Textorium is an experiment in collective writing in/on/with public space initiated by Lena Séraphin, with artist-writers Emma Cocker, Andrea Coyotzi Borja, Cordula Daus and Vidha Saumya. Between 30 May – 4 June 2022, this group of artist-writers met in Vasa, Finland, coming together over a period of days to write in/on/from the Market Square. This exposition gathers scores, documents and artefacts generated through a specific time-bound process of collective writing in this singular public space.
Inspired by the writings of Georges Perec and his book An Attempt at Exhausting a Place in Paris that acknowledges overlooked phenomena in a Parisian square in 1974, the project Textorium attends to Vasa’s Market Square as an ever-changing phenomenon, writing and rewriting it through the lens of different prompts and scores.
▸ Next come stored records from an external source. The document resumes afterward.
(** * The connection Guardian of pkg/driver.go

    A shallow embedding of [Driver] (the Guardian), of its methods
    [ExecuteQuery], [nonblockExecuteQuery], [NewSession], [CloseSession],
    [reconnect], [nonblockClose], [Close], and of [executeHook] and
    [NewDriver].

    The neo4j client library, the Go runtime ([debug.Stack]) and the
    caller's result hook are outside the package: they are an interface
    ([Environment]) whose operations act on an abstract state of the outside
    world.  The methods run in a monad that threads the Guardian, the
    outside world and a log of every call that leaves the package, and that
    carries Go's two ways of leaving a function: returning and panicking.
    The recursion of [nonblockExecuteQuery] has no bound in the source; the
    embedding counts the nested calls it may still make. *)

From Stdlib Require Import String Ascii List Bool Arith Lia.
From ExtLib Require Import Structures.Monad.
Import ListNotations.
Import MonadNotation.
Local Open Scope monad_scope.
Local Open Scope list_scope.

(** ** Go values the package handles *)

(** A non-nil [error]: the package only ever reads its [Error()] text. *)
Record error : Type := errorString { Error : string }.

(** A non-nil [interface{}], as far as [fmt]'s [%v] is concerned. *)
Inductive value : Type :=
| ErrorValue (e : error)
| OtherValue (rendering : string).

(** [interface{}]; [None] is Go's [nil]. *)
Definition any : Type := option value.

Definition fmt_v (v : value) : string :=
  match v with
  | ErrorValue e => Error e
  | OtherValue rendering => rendering
  end.

(** [map[string]interface{}], the query parameters. *)
Definition Params : Type := list (string * any).

Record AuthToken : Type :=
  { principal : string; credentials : string; realm : string }.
In one sense, the project explores ways for intervening in, disrupting or unsettling the homogeneity of civic consumerism and the commercialisation of urban common space, through the gentle act of focused attention and through languaging the space otherwise.
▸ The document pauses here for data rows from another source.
Lemma Service_DeployContract_defaults_witness :
  exists req,
    Ok (deployBody "alice") = Ok req /\
    tx_gas (stx_tx signedForMainnet)
      = (if Contracts.GasLimit req =? 0 then 4000000 else Contracts.GasLimit req) /\
    stx_chainID signedForMainnet
      = (if Contracts.ChainID req =? 0 then 1 else Contracts.ChainID req).
Proof.
  apply (Service_DeployContract_defaults (BF := GoFloat.ops) (world single) store conn
           (httpRequest (Ok (deployBody "alice")) "" [] "alice") signedForMainnet).
  visited.
Defined.

Lemma Service_DeployContract_record_witness :
  exists set,
    Service.EvUpdateOne "c-1" set ∈
      fst (Service.DeployContract (BF := GoFloat.ops) (world single) store conn
             (httpRequest (Ok (deployBody "alice")) "" [] "alice")) /\
    set !! "deployed_address"%string
      = Some (Service.FString "0x00000000000000000000000000000000000000cc") /\
    set !! "contract_code"%string = None.
Proof.
  eexists. split; [visited|].
  destruct (Service_DeployContract_record (BF := GoFloat.ops) (world single) store conn
              (httpRequest (Ok (deployBody "alice")) "" [] "alice") "c-1" _
              ltac:(visited))
    as (req & contract & res & info & _ & _ & _ & _ & _ & _ & _ & _ & _ & Hk).
  split; [reflexivity|]. apply Hk; discriminate.
Defined.


Lemma GetDeploymentStatus_pending_witness :
  Service.GetDeploymentStatus (BF := GoFloat.ops) (world stalled) conn
    (httpRequest (Ok tt) "not a hash" [] "")
  = ([Service.EvEth (EvTransactionReceipt (Hex.HexToHash "not a hash"))],
     Service.JSON Service.StatusOK
       (Service.JStatus
          (@Build_TransactionStatus GoFloat.ops "pending" 0 0 0 (S754_zero false)))).
Proof.
  apply (proj2 (GetDeploymentStatus_pending (BF := GoFloat.ops) (world stalled) conn
                  (httpRequest (Ok tt) "not a hash" [] ""))).
  - discriminate.
  - reflexivity.
Defined.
This collaborative project conceives writing, reading and listening as aesthetic research practices, caring for their inter-subjective potential, whilst asking how shared spaces are constructed in/by/with text. Textorium invites a multitude of intertwining writerly perspectives through observational writing underpinned by bodily awareness, perception and sensations. The performativity of this practice redefines the solitary act of writing, introducing collective live-writing in public space as an artistic-literary genre.
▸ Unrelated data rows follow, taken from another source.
Lemma contains_run_app (a c : ascii) (k m : nat) (Y : pystr) :
  (m <= k)%nat -> hd_error Y <> Some c -> py_contains (repeat a (S k)) Y = false ->
  py_contains (repeat a (S k)) (repeat c m ++ Y) = false.
Proof.
  intros Hm HY HC. induction m as [|m IH]; [exact HC|].
  simpl (repeat c (S m) ++ Y). cbn [py_contains]. rewrite IH by lia.
  rewrite orb_false_r. cbn [repeat is_prefix].
  destruct (Ascii.eqb_spec a c) as [->|]; [|reflexivity].
  simpl. apply is_prefix_repeat_short; [lia|exact HY].
Qed.

Lemma rrc_zero (s : pystr) : rrc s 0 = List.filter (fun c => code c =? 10) s.
Proof.
  induction s as [s IH] using pystr_length_ind.
  destruct (rrc_cases s) as [->|[(t & ->)|(c & n & t & -> & Hc & Ht & Hl)]]; [reflexivity| |].
  - rewrite rrc_LF. simpl. rewrite IH by (simpl; lia). reflexivity.
  - rewrite (rrc_run 0 c n t Hc Ht), List.filter_app, (filter_repeat_none _ c (S n) Hc).
    simpl. exact (IH t Hl).
Qed.

Lemma rrc_bounds_runs (s : pystr) (k : nat) (a : ascii) :
  (1 <= k)%nat -> (code a =? 10) = false -> py_contains (repeat a (S k)) (rrc s k) = false.
Proof.
  intros Hk Ha. induction s as [s IH] using pystr_length_ind.
  destruct (rrc_cases s) as [->|[(t & ->)|(c & n & t & -> & Hc & Ht & Hl)]]; [reflexivity| |].
  - rewrite rrc_LF. cbn [py_contains repeat is_prefix].
    rewrite IH by (simpl; lia).
    destruct (Ascii.eqb_spec a LF) as [->|]; [discriminate|reflexivity].
  - rewrite (rrc_run k c n t Hc Ht). apply contains_run_app; [lia| |exact (IH t Hl)].
    rewrite (rrc_hd t k Hk). exact Ht.
Qed.

Lemma rrc_idempotent (s : pystr) (k : nat) : rrc (rrc s k) k = rrc s k.
Proof.
  induction s as [s IH] using pystr_length_ind.
  destruct (rrc_cases s) as [->|[(t & ->)|(c & n & t & -> & Hc & Ht & Hl)]]; [reflexivity| |].
  - rewrite !rrc_LF. rewrite IH by (simpl; lia). reflexivity.
  - rewrite (rrc_run k c n t Hc Ht). destruct k as [|k'].
    + simpl. exact (IH t Hl).
    + destruct (Nat.min (S n) (S k')) as [|m] eqn:Em; [lia|].
      rewrite (rrc_run (S k') c m (rrc t (S k')) Hc).
      * rewrite (IH t Hl). f_equal. f_equal. lia.
      * rewrite (rrc_hd t (S k')) by lia. exact Ht.
Qed.

Lemma m_repeat_literal_suffix (k : Z) : suffix_matcher (m_repeat_literal k).
Proof.
  intros s r H. unfold m_repeat_literal in H.
  destruct s as [|c [|d s']]; try discriminate.
  destruct (_ && _ && _); [|discriminate]. injection H as <-.
  exists (c :: d :: firstn (length (lit ("{" ++ Moderator.Z_to_pystring k ++ ",}")%string)) s').
  simpl. rewrite firstn_skipn. reflexivity.
Qed.

Lemma re_sub_aux_length (m : pystr -> option pystr) (fuel : nat) (s : pystr) :
  suffix_matcher m -> (length (re_sub_aux m [] fuel s) <= length s)%nat.
Proof.
  intros Hm. revert s. induction fuel as [|f IH]; intros s; [simpl; lia|].
  destruct s as [|c s']; simpl; [lia|].
  destruct (m (c :: s')) as [rest|] eqn:E.
  - destruct (Hm _ _ E) as [u Hu]. pose proof (IH rest).
    assert (length (c :: s') = length u + length rest)%nat by (rewrite Hu, length_app; reflexivity).
    simpl in *. lia.
  - simpl. pose proof (IH s'). lia.
Qed.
For phenomenologist, Max van Manen, the term textorium refers to a “virtual space that the words open up […] The physical space of reading or writing allows me to pass through it into the world opened up by the words, the space of the text”. Struck by his account of the textorium and the ‘virtual space’ that opens for the writer-reader, we wondered how our experimental practices might generate insights into the experiential textorium of collective writing? What worlds become “opened up by the words”, by “the space of the text”? What other ways for perceiving and reimagining public space emerge in and through language? In turn, how does writing in a public space shape and inform the emergent possibilities of language, alongside the felt sense of subjectivity for both writers and readers?